On a show like this (creator Jenna Bans is a Shondaland alum who worked on Grey’s Anatomy and Scandal), the answer is a thousand times yes. Beth saves her house from foreclosure and exercises newfound control over her now-contrite husband (who is exiled to a motel), while Annie focuses on fighting her ex for custody of Sadie.

That would be that, except Annie’s manager recognized her lower-back tattoo during the robbery and is threatening to call the cops unless she submits to his demands for sex. Problems escalate when a counterfeiting cartel, led by a menacing yet handsome thug named Rio (Manny Montana), comes looking for their missing lucre, which was being laundered through the grocery store.

There’s your entire premise, made better by two more eventful episodes shown to critics, in which Good Girls nicely exhibits its skill for juggling a story that is dark, funny and touching all at once, faintly reminiscent of the brilliant Jenji Kohan series Weeds, which was about a single mom who rediscovers herself as a ruthless marijuana dealer. (If Good Girls seems like it has limited plot potential – what, do they become serial robbers? – one need only look to how Weeds expanded into a richly imagined eight-season saga of deeper trouble and criminal ambition.)
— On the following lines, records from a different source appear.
Lemma foldl_better_spec l w m :
  foldl better w l = Some m →
  (w = Some m ∨ m ∈ l) ∧ (∀ x, x ∈ l ∨ w = Some x → event_le m x).
Proof.
  revert w. induction l as [|e l IH]; intros w; simpl.
  - intros ->. split; [by left|]. intros x [?|[= ->]]; [set_solver|done].
  - intros Hm. destruct (IH _ Hm) as [Hin Hle]. unfold better in Hin, Hle.
    destruct w as [w|]; [case_decide as Hd|].
    + split; [set_solver|]. assert (event_le m w) by (apply Hle; by right).
      intros x [[->|?]%elem_of_cons|[= ->]]; [by etrans|apply Hle; by left|done].
    + assert (event_le e w) by (destruct (total event_le w e); done).
      assert (event_le m e) by (apply Hle; by right).
      split; [set_solver|]. intros x [[->|?]%elem_of_cons|[= <-]]; [done|apply Hle; by left|by etrans].
    + split; [set_solver|]. intros x [[->|?]%elem_of_cons|?]; [apply Hle; by right|apply Hle; by left|done].
Qed.

Lemma winner_Some e l : is_Some (winner (e :: l)).
Proof.
  unfold winner. simpl. generalize e. induction l as [|e' l IH]; intros w; simpl; [done|].
  case_decide; apply IH.
Qed.

(** The winner is the first of the versions in result order, so it does not
    depend on the order of arrival. *)
Lemma winner_perm l l' : NoDup (Event.id <$> l) → l ≡ₚ l' → winner l = winner l'.
Proof.
  intros Hnd Hp. destruct l as [|e l].
  { apply Permutation_nil in Hp. by subst. }
  destruct l' as [|e' l']; [by apply Permutation_sym, Permutation_nil_cons in Hp|].
  destruct (winner_Some e l) as [m Hm], (winner_Some e' l') as [m' Hm'].
  rewrite Hm, Hm'. f_equal.
  apply foldl_better_spec in Hm as [[?|Hin] Hle]; [done|].
  apply foldl_better_spec in Hm' as [[?|Hin'] Hle']; [done|].
  rewrite <-Hp in Hin'. assert (m ∈ e' :: l') as Hin2 by by rewrite <-Hp.
  assert (Event.id m = Event.id m') as Hid by (apply event_le_antisym_id; auto).
  apply (NoDup_fmap_inj_elem Event.id (e :: l)); auto.
Qed.

Section converge.
Context `{FasterHex, Secp256k1} (o : Spec.options) (st : Spec.t) (now : Timestamp).

(** [e] is a version of the slot [sl] that the store [st] would take. *)
Record version (sl : N * PublicKey * option string) (e : Event) : Prop := {
  v_slot : Spec.slot e = Some sl;
  v_admitted : admitted o st e now;
}.

(** [st] with one more event. *)
Definition with_event (w : option Event) : Spec.t :=
  Spec.mk (match w with Some e => <[Event.id e := e]> (Spec.live st) | None => Spec.live st end)
    (Spec.dead_ids st) (Spec.dead_coords st) (Spec.vanished st).

Lemma slot_not_request e :
  is_Some (Spec.slot e) → Event.kind e ≠ Kind.EVENT_DELETION ∧ Event.kind e ≠ Kind.REQUEST_TO_VANISH.
Proof.
  unfold Spec.slot, addressable_coord. intros [x Hx]. split; intros E; rewrite E in Hx; discriminate Hx.
Qed.

Lemma accept_version st' e :
  is_Some (Spec.slot e) → Spec.max_events o = None →
  Spec.accept o st' e =
    Spec.mk (<[Event.id e := e]> (filter (λ p, ¬ Spec.rival e p.2) (Spec.live st')))
      (Spec.dead_ids st') (Spec.dead_coords st') (Spec.vanished st').
Proof.
  intros [H5 H62]%slot_not_request Hmax. unfold Spec.accept.
  rewrite (proj2 (N.eqb_neq _ _) H5), (proj2 (N.eqb_neq _ _) H62), !andb_false_r, Hmax. done.
Qed.

Lemma save_version sl w e :
  Spec.max_events o = None →
  (∀ i e', Spec.live st !! i = Some e' → Spec.slot e' ≠ Some sl) →
  (∀ w', w = Some w' → version sl w' ∧ Event.id w' ≠ Event.id e) → version sl e →
  (Spec.save o (with_event w) e now).2 = with_event (better w e).
Proof.
  intros Hmax Hfree Hw [Hs Had].
  assert (∀ i e', Spec.live st !! i = Some e' → ¬ Spec.rival e e') as Hnr.
  { intros i e' E [_ Hr]. apply (Hfree i e' E). congruence. }
  assert (filter (λ p, ¬ Spec.rival e p.2) (Spec.live st) = Spec.live st) as Hid
    by (apply map_filter_id; intros i e' E; by apply (Hnr i)).
  unfold Spec.save. destruct w as [w|]; simpl.
  - destruct (Hw w eq_refl) as [[Hsw Hadw] Hne].
    assert (Spec.rival e w) as Hrw by (split; [by exists sl|congruence]).
    case_decide as Hle.
    + destruct (Spec.admission o (with_event (Some w)) e now) as [|r] eqn:E; [|done].
      apply admission_success in E. destruct (ad_newest _ _ _ _ E (Event.id w) w); [|done..].
      simpl. by rewrite lookup_insert_eq.
    + assert (Spec.admission o (with_event (Some w)) e now = Success) as ->.
      { apply admission_success. destruct Had. split; simpl; try done.
        - by rewrite lookup_insert_ne.
        - intros i e' [[<- <-]|[_ E]]%lookup_insert_Some ?; [done|]. exfalso. by eapply Hnr. }
      cbn [snd]. rewrite accept_version by (by eauto). simpl. unfold with_event. f_equal. f_equal.
      rewrite map_filter_insert_False by (simpl; auto).
      rewrite delete_id; [done|]. apply Hadw.
  - assert (Spec.admission o (with_event None) e now = Success) as ->.
    { apply admission_success. assert (with_event None = st) as -> by (unfold with_event; by destruct st). done. }
    cbn [snd]. rewrite accept_version by (by eauto). simpl. by rewrite Hid.
Qed.

Definition save_all (st' : Spec.t) (l : list Event) : Spec.t :=
  foldl (λ s e, (Spec.save o s e now).2) st' l.

Lemma save_all_versions sl l w :
  Spec.max_events o = None →
  (∀ i e', Spec.live st !! i = Some e' → Spec.slot e' ≠ Some sl) →
  Forall (version sl) l → NoDup (Event.id <$> option_list w ++ l) →
  (∀ w', w = Some w' → version sl w') →
  save_all (with_event w) l = with_event (foldl better w l).
Proof.
  intros Hmax Hfree. revert w. induction l as [|e l IH]; intros w Hl Hnd Hw; [done|].
  inversion Hl as [|? ? He Hl']; subst. unfold save_all in *. simpl.
  rewrite (save_version sl); [|done|done| |done].
  2:{ intros w' ->. split; [by apply Hw|]. simpl in Hnd. intros E.
      apply NoDup_cons in Hnd as [Hn _]. apply Hn. rewrite E. simpl. left. }
  apply IH; [done| |].
  - destruct w as [w|]; simpl in *; [|done].
    apply NoDup_cons in Hnd as [Hn1 Hnd]. apply NoDup_cons in Hnd as [Hn2 Hnd].
    case_decide; simpl; apply NoDup_cons; split; try done. intros Hin. apply Hn1. by right.
  - destruct w as [w|]; simpl; [case_decide|]; intros w' [= <-]; auto.
Qed.
End converge.

(** ** What the backends share *)

(** *** Conflict resolution *)

(** [loser] is what the conflict rule gives for [e] among the events [m]. *)
Definition conflict (m : gmap EventId Event) (e : Event) (loser : option EventId) : Prop :=
  match loser with
  | Some l => ∃ inc, (live_in m inc ∧ Spec.rival e inc) ∧ l = pick_loser inc e
  | None => ∀ inc, ¬ (live_in m inc ∧ Spec.rival e inc)
  end.

Lemma rival_unique m e e1 e2 :
  UniqueSlots m → live_in m e1 → live_in m e2 → Spec.rival e e1 → Spec.rival e e2 → e1 = e2.
Proof. intros Hu H1 H2 [Hs E1] [_ E2]. apply Hu; try done; congruence. Qed.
Hendricks, Retta and Whitman give believably strong and collaborative performances as three people stuck in a dangerous mess. The supporting cast (especially Lillard) also provides a sound base from which the show can broaden its perspectives and subplots.

While the show nimbly mixes action with you-go-girl snark, it occasionally stumbles in its fleeting and nominal nods to a feminist subtext, which should be self-evident and not needing an extra coat of empowerment to make it shine. What’s interesting here is how much a show about women learning to commit crime can share with a show about women trying to find the dreaded work-life balance: The struggle is real, but the more you talk about it and agonize over it, the less impressive it seems.

No one asks a morally conflicted male character to explain himself while he’s breaking bad. Should Good Girls be any different?